Each line in the records below, from the one that contains "intros Hb ->" to the one that contains "(** The file", should be reproduced exactly, the first and last included.

....

Lemma loader_cpu : on_cpu meminfo0 loader_task any_page loader_kernel allocs5 file_page.
Proof.
  assert (Hno : ∀ x, region_ok meminfo0 ctx0 ∅ x ∧ present (word ∅ (pte_addr ctx0 x)) = false).
  { intros x. split; unfold region_ok, word; rewrite lookup_empty; [intros Hp; by vm_compute in Hp|by vm_compute]. }
  split.
  - split; [done|exact ctx0_ok| |].
    + exists space5.1, free5. split; [done|]. rewrite vmm_of_loader. eapply two_spaces_left, cloned5_spaces.
    + intros a [->|[->|Ha%elem_of_nil]%elem_of_cons]%elem_of_cons; [..|done]; split_and!; by vm_compute.
  - done.
  - exact ctx0_apart.
  - split; intros x.
    + intros f _ _. destruct (Hno x) as [Hr Hp]. split; [exact Hr|]. cbn [task_paging_ctx loader_task k_words loader_kernel].
      by rewrite Hp.
    + intros _ _ _. exact (Hno x).
  - intros n f. unfold file_page. case_decide as En; [|done]. intros [= <-]. subst n.
    right. exists (Allocation 0xC0800000 0x300000 1 3). split_and!; [by left|by vm_compute..].
Qed.

Lemma lowest3 p : next_frame bitmap3 p → p = 0x600.
Proof.
  intros (_ & Hp & Hfree & Hlow)%next_frame_lowest. unfold page_used in Hfree. rewrite bitmap3_byte in Hfree.
  case_decide as Hi.
  - change 255 with (Z.ones 8) in Hfree. rewrite Z.ones_spec_low in Hfree by ulia. done.
  - destruct (Z.lt_trichotomy p 0x600) as [|[|]]; [ulia|done|].
    specialize (Hlow 0x600 ltac:(lia)). unfold page_used in Hlow. by rewrite bitmap3_byte in Hlow.
Qed.

(** Program headers for a segment at 0x8048054, and the files with them. *)
Definition phdr_bytes (type offset vaddr filesz memsz flags : Z) : list Z :=
  concat (le_bytes 4 <$> [type; offset; vaddr; vaddr; filesz; memsz; flags; 0x1000]).
Definition hello_file : list Z :=
  header_bytes hello_hdr ++ phdr_bytes 1 84 0x8048054 16 32 6 ++ seqZ 1 16.
Definition big_file : list Z :=
  header_bytes hello_hdr ++ phdr_bytes 1 84 0x8048054 0x1000 0x1000 6 ++ replicate 4012 0x90.
Definition null_file : list Z :=
  header_bytes hello_hdr ++ phdr_bytes 0 0 0 0 0 0 ++ phdr_bytes 1 84 0x8048054 16 32 6.

Lemma bytes_mapped m p l n : bytes_at m p l → n = Z.of_nat (length l) → mapped m p n.
Proof.
  intros Hb -> x Hx. destruct (lookup_lt_is_Some_2 l (Z.to_nat (x - p))) as [b Hl]; [lia|].
  destruct (Hb _ _ Hl) as [Hm ?]. exists b. split; [|done]. rewrite <- Hm. f_equal. lia.
Qed.

(** The file is in memory, and so is the frame for the segment. *)
Definition file_at (file : list Z) : Prop :=
  bytes_at (mc_phys (loader_machine file)) 0x300000 file ∧
  bytes_at (mc_phys (loader_machine file)) 0x600000 (replicate 4096 0).

Lemma loader_ready file :
  file_at file → seg_page file 52 = 0x8048000 →
  ready_to_load meminfo0 loader_task any_page 0xC0800000 0x300000 file ∅ [] 52
    (loader_machine file) space5.1 free5 allocs5 cloned5.1 free5 allocs5 file_page 10 7.
Proof.
  intros [Hfile Hframe] Hpage. split.
  - exact loader_cpu.
  - cbn [mc_kernel loader_machine]. rewrite vmm_of_loader. apply cloned5_spaces.
  - done.
  - apply cloned5_spaces.
  - exact bitmap3_pages.
  - by vm_compute.
  - intros p ->%lowest3. by eapply bytes_mapped.
  - done.
  - split; by vm_compute.
  - rewrite Hpage. exists (0, 0xC0000). split; [left|by vm_compute].
  - rewrite Hpage. exists (0, 0xC0000). split; [left|by vm_compute].
  - split; [done|]. unfold file_page. rewrite decide_False; [done|]. unfold seg_page in Hpage.
    rewrite PAGE_SIZE_val in *. lia.
  - split; rewrite ?Hpage; [by vm_compute|by vm_compute|done|by apply no_stub_at|].
    intros m f. unfold file_page. case_decide as Em; [|done]. subst m. intros _ Ed. exfalso.
    rewrite !PAGE_DIRECTORY_INDEX_div in Ed. unfold seg_page in Hpage. rewrite PAGE_SIZE_val in *. change (2 ^ 22) with 4194304 in Ed.
    Z.div_mod_to_equations. lia.
Qed.

Lemma mem_of_below p l x : x < p → mem_of p l !! x = None.
Proof.
  revert p. induction l as [|b l IH]; intros p Hx; simpl; [apply lookup_empty|].
  rewrite lookup_insert_ne by lia. apply IH. lia.
Qed.

Lemma mem_of_lookup p l i : mem_of p l !! (p + Z.of_nat i) = l !! i.
Proof.
  revert p i. induction l as [|b l IH]; intros p i; simpl; [by rewrite lookup_empty|].
  destruct i as [|i]; [by rewrite Z.add_0_r, lookup_insert_eq|].
  rewrite lookup_insert_ne by lia. simpl. rewrite <- (IH (p + 1) i). f_equal. lia.
Qed.

Lemma file_at_ok file : Forall is_u8 file → Z.of_nat (length file) <= PAGE_SIZE → file_at file.
Proof.
  intros Hb Hl. rewrite PAGE_SIZE_val in Hl. split; intros i b Hi.
  - split; [|by eapply Forall_lookup_1]. apply lookup_union_Some_l. by rewrite mem_of_lookup.
  - split; [|by apply lookup_replicate_1 in Hi as [-> _]]. cbn [mc_phys loader_machine].
    rewrite lookup_union_r; [by rewrite mem_of_lookup|].
    replace (0x600000 + Z.of_nat i) with (0x300000 + Z.of_nat (Z.to_nat 0x300000 + i)) by lia.
    rewrite mem_of_lookup. apply lookup_ge_None. lia.
Qed.

Lemma byte_list l : forallb (λ b, bool_decide (is_u8 b)) l = true → Forall is_u8 l.
Proof.
  rewrite forallb_forall. intros Hl. apply Forall_forall. intros b Hb. apply (bool_decide_eq_true_1 (is_u8 b)), Hl.
  by apply list_elem_of_In.
Qed.

Lemma hello_bytes : Forall is_u8 hello_file.
Proof. apply byte_list. by vm_compute. Qed.
Lemma big_bytes : Forall is_u8 big_file.
Proof.
  unfold big_file. rewrite !Forall_app. split_and!; [apply byte_list; by vm_compute..|]. by apply Forall_replicate.
Qed.
Lemma big_length : length big_file = 4096%nat.
Proof. unfold big_file. by rewrite !length_app, length_replicate. Qed.
Lemma null_bytes : Forall is_u8 null_file.
Proof. apply byte_list. by vm_compute. Qed.

(** The segment of [hello_file] is its last sixteen bytes and sixteen zeros. *)
Lemma elf_load_loads_witness :
  seg_bytes hello_file 52 = seqZ 1 16 ++ replicate 16 0 ∧
  wp (elf_load meminfo0 state0 ctx0 space5.1 cloned5.1 hello_hdr 0xC0800000)
     (λ r μ', bytes_at (mc_phys μ') 0x600054 (seg_bytes hello_file 52)) (loader_machine hello_file).
Proof.
  split; [by vm_compute|]. eapply wp_mono.
  - apply (elf_load_loads meminfo0 state0 (proj1 meminfo0_base) (proj2 meminfo0_base) loader_task any_page
      0xC0800000 0x300000 hello_file ltac:(by vm_compute) ltac:(by vm_compute) ltac:(by vm_compute)
      ltac:(by vm_compute) ∅ [] 52 ltac:(apply Nat.leb_le; by vm_compute)
      ltac:(split; by vm_compute) hello_bytes hello_hdr space5.1 free5 allocs5 cloned5.1 free5 allocs5
      file_page 10 7).
    + apply loader_ready; [apply file_at_ok; [exact hello_bytes|by vm_compute]|by vm_compute].
    + by vm_compute.
    + by vm_compute.
    + by vm_compute.
  - cbn beta. intros r μ' (p & [Hp _ _ Hb _ _ _ _ _ _]). apply lowest3 in Hp. subst p. exact Hb.
Defined.

(** Pages outside the allocations. *)
Lemma blocked5 x :
  is_u32 x → 0xC0801000 <= paging_align_addr x ∨ paging_align_addr x < 0xC0000000 → blocked any_page allocs5 file_page x.
Proof.
  intros Hx Hout. unfold paging_align_addr in Hout. rewrite PAGE_SIZE_val in Hout. split_and!; [done|done| |].
  - unfold file_page. rewrite decide_False; [done|]. rewrite PAGE_SIZE_val. lia.
  - intros a [->|[->|Ha%elem_of_nil]%elem_of_cons]%elem_of_cons; [..|done]; unfold contains, alloc_end, paging_align_addr;
      cbn [virtual_addr page_count]; rewrite PAGE_SIZE_val; lia.
Qed.

(** The segment of [big_file] begins where that of [hello_file] does and has 4 KB. *)
Lemma segment_overrun_panics_witness :
  elf_load meminfo0 state0 ctx0 space5.1 cloned5.1 hello_hdr 0xC0800000 (loader_machine big_file) =
  Err (EPanic "invalid VMM state").
Proof.
  apply (segment_overrun_panics meminfo0 state0 (proj1 meminfo0_base) (proj2 meminfo0_base) loader_task any_page
      0xC0800000 0x300000 big_file ltac:(by vm_compute) ltac:(by vm_compute) ltac:(by vm_compute)
      ltac:(by rewrite big_length) ∅ [] 52 ltac:(rewrite big_length; lia)
      big_bytes hello_hdr space5.1 free5 allocs5 cloned5.1 free5 allocs5 file_page 10 7).
  - split; rewrite ?big_length; by vm_compute.
  - apply loader_ready; [apply file_at_ok; [exact big_bytes|by rewrite big_length]|by vm_compute].
  - apply blocked5; [by vm_compute|right; by vm_compute].
  - apply blocked5; [by vm_compute|left; by vm_compute].
  - by vm_compute.
  - by vm_compute.
  - by vm_compute.
  - by vm_compute.
Defined.

(** The second program header of [null_file] is not looked at. *)
Definition null_hdr : elf32_hdr :=
  mk_elf32_hdr (e_ident hello_hdr) 2 3 1 0x8048054 52 0 0 52 32 2 40 0 0.

Lemma elf_load_first_type_witness :
  wp (elf_load meminfo0 state0 ctx0 space5.1 cloned5.1 null_hdr 0xC0800000)
     (λ r μ', r = (space5.1, cloned5.1)) (loader_machine null_file).
Proof.
  assert (Hfile : file_in 0xC0800000 0x300000 null_file (loader_machine null_file) file_page).
  { split; [done|]. apply file_at_ok; [exact null_bytes|by vm_compute]. }
  assert (Hty : le_at null_file 52 4 = ELF_PROG_HDR_TYPE_NULL) by by vm_compute.
  eapply wp_mono.
  - exact (proj1 (elf_load_first_type meminfo0 state0 (proj1 meminfo0_base) (proj2 meminfo0_base) loader_task any_page
      0xC0800000 0x300000 null_file ltac:(by vm_compute) ltac:(by vm_compute) ltac:(by vm_compute)
      ltac:(by vm_compute) 52 ltac:(apply Nat.leb_le; by vm_compute) null_hdr space5.1 cloned5.1 allocs5 file_page
      (loader_machine null_file) loader_cpu Hfile ltac:(by vm_compute) ltac:(by vm_compute)) Hty).
  - by intros r μ' [? _].
Defined.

....

__Your solution__:
  intros Hb -> x Hx. destruct (lookup_lt_is_Some_2 l (Z.to_nat (x - p))) as [b Hl]; [lia|].
  destruct (Hb _ _ Hl) as [Hm ?]. exists b. split; [|done]. rewrite <- Hm. f_equal. lia.
Qed.

(** The file is in memory, and so is the frame for the segment. *)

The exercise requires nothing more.